(** The views a role is to be found in. *)
Definition at_home (role : option Role) (v : App.View) : bool :=
  match role, v with
  | _, (App.InitialRoleChoice | App.Login) => true
  | None, _ => false
  | Some _, (App.EventCalendar | App.EventDetails | App.NoticeBoard) => true
  | Some Teacher, (App.TeacherDashboard | App.AddEvent | App.AddScores) => true
  | Some Student, (App.StudentDashboard | App.ViewResults | App.StudentProfile) => true
  | _, _ => false
  end.

(** What holds of every session that can come about: the role is in one
    of its views; without a store handle the session is as the failed
    start left it; the events cell and
    the selection name arrays of the heap, different ones; the details view
    is not entered without a selection. *)
Definition invariant (h : Heap.t) (s : App.State) : Prop :=
  at_home (App.userRole s) (App.view s) = true
  /\ (App.has_db s = false -> h = App.initial_heap /\ s = App.initialize false App.initial)
  /\ (App.events s < length (Heap.arrays h))%nat
  /\ (forall l, App.selectedEvent s = Some l ->
        (l < length (Heap.arrays h))%nat /\ l <> App.events s)
  /\ (App.view s = App.EventDetails -> App.selectedEvent s <> None).

End Ui.

(** ** The calls and waits of the retry wrapper, as a schedule *)

Module Backoff.

(** [k] calls from attempt [i] on, a wait of [2^j] seconds after the call
    of attempt [j], none after the last. *)
Fixpoint schedule (i k : nat) : list Retry.Effect :=
  match k with
  | O => []
  | S k' =>
      match k' with
      | O => [Retry.Invoke]
      | S _ => Retry.Invoke :: Retry.Sleep (Retry.delay i) :: schedule (S i) k'
      end
  end.

(** The time spent waiting, in milliseconds. *)
Fixpoint waited (tr : list Retry.Effect) : Z :=
  match tr with
  | [] => 0
  | Retry.Sleep ms :: tr' => ms + waited tr'
  | Retry.Invoke :: tr' => waited tr'
  end.

Section Outcomes.
Context {W E A : Type}.
Variable fn : W -> Retry.Completion E A * W.

(** From world [w] the operation is rejected [k] times in a row and then
    fulfils with [a], leaving world [w']. *)
Fixpoint fails_then_fulfils (k : nat) (w : W) (a : A) (w' : W) : Prop :=
  match k with
  | O => fn w = (Retry.Fulfilled a, w')
  | S k' => exists e w1, fn w = (Retry.Rejected e, w1) /\ fails_then_fulfils k' w1 a w'
  end.
End Outcomes.

(** An operation on a counter that is rejected until the counter is 2. *)
Definition third_time_lucky (n : nat) : Retry.Completion string nat * nat :=
  if (n <? 2)%nat then (Retry.Rejected "busy", S n) else (Retry.Fulfilled n, S n).

End Backoff.

(** ** Months and date groups, in the words of the specification *)

Module Spec.
(** The event carries a date of the form [YYYY-MM-DD]. *)
Definition well_dated (e : Event.t) : Prop := is_Some (JsDate.parse_ymd (Event.date e)).

(** The event's date falls in month [month0] (January being 0) of
    [year]: read off the date string, no clock involved. *)
Definition dated_in (year month0 : Z) (e : Event.t) : bool :=
  match JsDate.parse_ymd (Event.date e) with
  | Some (y, m, _) => (y =? year) && (m =? month0 + 1)
  | None => false
  end.

(** The day number of a date string. *)
Definition day_of (k : string) : Z :=
  match JsDate.parse_ymd k with
  | Some (y, m, d) => JsDate.days_from_civil y m d
  | None => 0
  end.

(** The events of a list that are shown under a date, in the order of
    the list. *)
Definition on_date (k : string) (l : list Event.t) : list Event.t :=
  List.filter (fun e => String.eqb (EventDetailsView.dateKey e) k) l.

Definition add_key (ks : list string) (k : string) : list string :=
  if existsb (String.eqb k) ks then ks else ks ++ [k].

(** The dates of a list, each once, in the order they first occur. *)
Definition date_keys (l : list Event.t) : list string :=
  fold_left add_key (List.map EventDetailsView.dateKey l) [].

(** The list grouped by date. *)
Definition grouped (l : list Event.t) : EventDetailsView.Groups :=
  List.map (fun k => (k, on_date k l)) (date_keys l).

(** [s] is [x] with white space, and nothing else, before and after it. *)
Definition surrounded (x s : Js.ustring) : Prop :=
  exists pre post,
    s = (pre ++ x ++ post)%list
    /\ Forall (fun c => Js.isWhiteSpace c = true) pre
    /\ Forall (fun c => Js.isWhiteSpace c = true) post.

(** The code unit [c] is the small letter [x], written small or as the
    capital [A]-[Z] it belongs to. *)
Definition same_letter (c x : N) : Prop :=
  c = x \/ ((65 <= c <= 90)%N /\ (c + 32)%N = x).

(** [u] is [expected] letter for letter, capitals allowed. *)
Definition spells (u expected : Js.ustring) : Prop := Forall2 same_letter u expected.

(** What is typed matches the fixed credentials of the role: the user
    name in small or capital letters and the password exactly as it is,
    each with any white space around it. *)
Definition login_matches (role : Role) (f : LoginView.Form) : Prop :=
  (exists u, surrounded u (LoginView.username f)
             /\ spells u (Js.units (Credentials.username (MOCK_CREDENTIALS role))))
  /\ surrounded (Js.units (Credentials.password (MOCK_CREDENTIALS role)))
       (LoginView.password f).
End Spec.

(** ** Sample inputs *)

Module Sample.

(** Two live events titled like the first seed event. *)
Definition two_sports_days : list Event.t :=
  [ live "ev-a" "Sports Day" "2026-10-14"; live "ev-b" "Sports Day" "2026-10-14" ].

(** A snapshot that holds one "Sports Day". *)
Definition one_sports_day : list Event.t :=
  [ live "ev-c" "Science Fair" "2026-02-03"; live "ev-a" "Sports Day" "2026-10-14" ].

(** A session after the provider and the store came up. *)
Definition ready : App.State :=
  App.setIsAuthReady true (App.setUserId (Some "uid-1") (App.initialize true App.initial)).

Definition student_session : App.State := App.handleLogin Student ready.
Definition teacher_session : App.State := App.handleLogin Teacher ready.

(** A teacher looking at the events of a month, array 1 of the heap. *)
Definition teacher_in_details : App.State :=
  App.setView App.EventDetails (App.setSelectedEvent (Some 1%nat) teacher_session).

Definition notice1 : Doc.t Notice.t :=
  {| Doc.id := "n1"; Doc.id_field := None;
     Doc.data := {| Notice.id := ""; Notice.content := "School reopens on Monday.";
                    Notice.createdAt := "2025-10-01T09:00:00.000Z";
                    Notice.createdBy := "uid-7" |} |}.

(** A student reading the notice board. *)
Definition student_on_notices : App.State :=
  App.setView App.NoticeBoard (App.onNoticesSnapshot [notice1] student_session).

(** The provider turns the anonymous sign-in down; no bootstrap token. *)
Definition refused : Retry.Completion string unit :=
  Retry.Rejected "auth/network-request-failed".

Definition started : App.State := App.initialize true App.initial.

(** The anonymous sign-in goes through. *)
Definition granted : Retry.Completion string unit := Retry.Fulfilled tt.

(** What a teacher may type: capitals and blanks around the user name, a
    line feed after the password. *)
Definition typed : LoginView.Form :=
  {| LoginView.username := Js.units "  Teacher ";
     LoginView.password := (Js.units "pass" ++ [10%N])%list;
     LoginView.error := ""; LoginView.loading := false |}.

(** The password in capitals. *)
Definition shouted : LoginView.Form :=
  {| LoginView.username := Js.units "teacher";
     LoginView.password := Js.units "PASS";
     LoginView.error := ""; LoginView.loading := false |}.

Definition at_login : App.State := App.handleRoleSelect Teacher ready.

(** The score form for event 1 with two rows filled in. *)
Definition first_form : AddScoresView.Form :=
  AddScoresView.handleScoreChange "student-C" AddScoresView.score "10.1s"
    (AddScoresView.handleScoreChange "student-A" AddScoresView.rank "1st"
       {| AddScoresView.selectedEventId := "1";
          AddScoresView.scoreData := AddScoresView.initialScores;
          AddScoresView.loading := false; AddScoresView.message := "" |}).

(** The same event again, one row filled in. *)
Definition second_form : AddScoresView.Form :=
  AddScoresView.handleScoreChange "student-B" AddScoresView.rank "1st"
    {| AddScoresView.selectedEventId := "1";
       AddScoresView.scoreData := AddScoresView.initialScores;
       AddScoresView.loading := false; AddScoresView.message := "" |}.

(** A live event before all the seed events. *)
Definition orientation : Event.t := live "ev-o" "Orientation" "2025-09-01".

Definition orientation_doc : Doc.t Event.t :=
  {| Doc.id := "ev-o"; Doc.id_field := None; Doc.data := orientation |}.

(** The heap and the session after the first events snapshot. *)
Definition synced : Heap.t * App.State :=
  App.onEventsSnapshot [orientation_doc] App.initial_heap student_session.

Definition row (i n sc rk : string) : Result.t :=
  {| Result.studentId := i; Result.studentName := n; Result.score := sc;
     Result.rank := rk |}.

(** A publication for event 1, the rows in the order of the form. *)
Definition sprint_doc : Doc.t ScorePayload.t :=
  {| Doc.id := "1"; Doc.id_field := None;
     Doc.data :=
       {| ScorePayload.eventId := "1"; ScorePayload.eventTitle := "Sports Day";
          ScorePayload.results :=
            [ row "student-A" "Alfie B." "10.4s" "2nd";
              row "student-B" "Betty C." "10.1s" "1st" ];
          ScorePayload.publishedAt := "2025-10-16T10:00:00.000Z";
          ScorePayload.teacherId := Some "uid-1" |} |}.

(** The heap and the session after the first scores snapshot. *)
Definition graded : Heap.t * App.State :=
  App.onScoresSnapshot [sprint_doc] App.initial_heap student_session.

(** An empty [scores] collection; the first write ahead is rejected. *)
Definition flaky_store : Firestore.t :=
  {| Firestore.scores := ∅; Firestore.faults := [true] |}.

(** The event form with a science fair typed in, and with the title
    cleared again. *)
Definition fair_form : AddEventView.Form :=
  {| AddEventView.formData :=
       {| AddEventView.title := "Science Fair"; AddEventView.date := "2026-02-03";
          AddEventView.description := "Projects of all grades.";
          AddEventView.category := "Academic" |};
     AddEventView.loading := false; AddEventView.message := "" |}.

Definition untitled_form : AddEventView.Form :=
  AddEventView.handleChange AddEventView.Title "" fair_form.

Definition notice_form : NoticeBoardView.Form :=
  {| NoticeBoardView.noticeText := "School reopens on Monday.";
     NoticeBoardView.loading := false; NoticeBoardView.message := "" |}.

(** A [scores] collection that refuses three writes. *)
Definition down_store : Firestore.t :=
  {| Firestore.scores := ∅; Firestore.faults := [true; true; true] |}.


(** What a student types to log in. *)
Definition student_typed : LoginView.Form :=
  {| LoginView.username := Js.units "student"; LoginView.password := Js.units "pass";
     LoginView.error := ""; LoginView.loading := false |}.

(** A student's way to the events of November 2025. *)
Definition journey : list Ui.Event :=
  [ Ui.AuthStateChanged (Some "uid-1") granted; Ui.Subscribed;
    Ui.Click (Ui.SelectRole Student); Ui.Click (Ui.SubmitLogin student_typed);
    Ui.Click (Ui.FollowLink App.EventCalendar);
    Ui.Click (Ui.GoToEventDetails 2025 10) ].

(** One event after the other, as long as each can happen. *)
Fixpoint run (evs : list Ui.Event) (h : Heap.t) (s : App.State)
  : option (Heap.t * App.State) :=
  match evs with
  | [] => Some (h, s)
  | ev :: evs' =>
      match Ui.step JsDate.utc ViewResultsView.by_leading_number ev h s with
      | Some (h', s') => run evs' h' s'
      | None => None
      end
  end.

_WHAT THIS TASK INVOLVES_: Quote exactly the first line of the entries and every line after it, stopping with the line that contains "Section Outcomes.".

_ANSWER FOR THIS EXERCISE_:
(** The views a role is to be found in. *)
Definition at_home (role : option Role) (v : App.View) : bool :=
  match role, v with
  | _, (App.InitialRoleChoice | App.Login) => true
  | None, _ => false
  | Some _, (App.EventCalendar | App.EventDetails | App.NoticeBoard) => true
  | Some Teacher, (App.TeacherDashboard | App.AddEvent | App.AddScores) => true
  | Some Student, (App.StudentDashboard | App.ViewResults | App.StudentProfile) => true
  | _, _ => false
  end.

(** What holds of every session that can come about: the role is in one
    of its views; without a store handle the session is as the failed
    start left it; the events cell and
    the selection name arrays of the heap, different ones; the details view
    is not entered without a selection. *)
Definition invariant (h : Heap.t) (s : App.State) : Prop :=
  at_home (App.userRole s) (App.view s) = true
  /\ (App.has_db s = false -> h = App.initial_heap /\ s = App.initialize false App.initial)
  /\ (App.events s < length (Heap.arrays h))%nat
  /\ (forall l, App.selectedEvent s = Some l ->
        (l < length (Heap.arrays h))%nat /\ l <> App.events s)
  /\ (App.view s = App.EventDetails -> App.selectedEvent s <> None).

End Ui.

(** ** The calls and waits of the retry wrapper, as a schedule *)

Module Backoff.

(** [k] calls from attempt [i] on, a wait of [2^j] seconds after the call
    of attempt [j], none after the last. *)
Fixpoint schedule (i k : nat) : list Retry.Effect :=
  match k with
  | O => []
  | S k' =>
      match k' with
      | O => [Retry.Invoke]
      | S _ => Retry.Invoke :: Retry.Sleep (Retry.delay i) :: schedule (S i) k'
      end
  end.

(** The time spent waiting, in milliseconds. *)
Fixpoint waited (tr : list Retry.Effect) : Z :=
  match tr with
  | [] => 0
  | Retry.Sleep ms :: tr' => ms + waited tr'
  | Retry.Invoke :: tr' => waited tr'
  end.

Section Outcomes.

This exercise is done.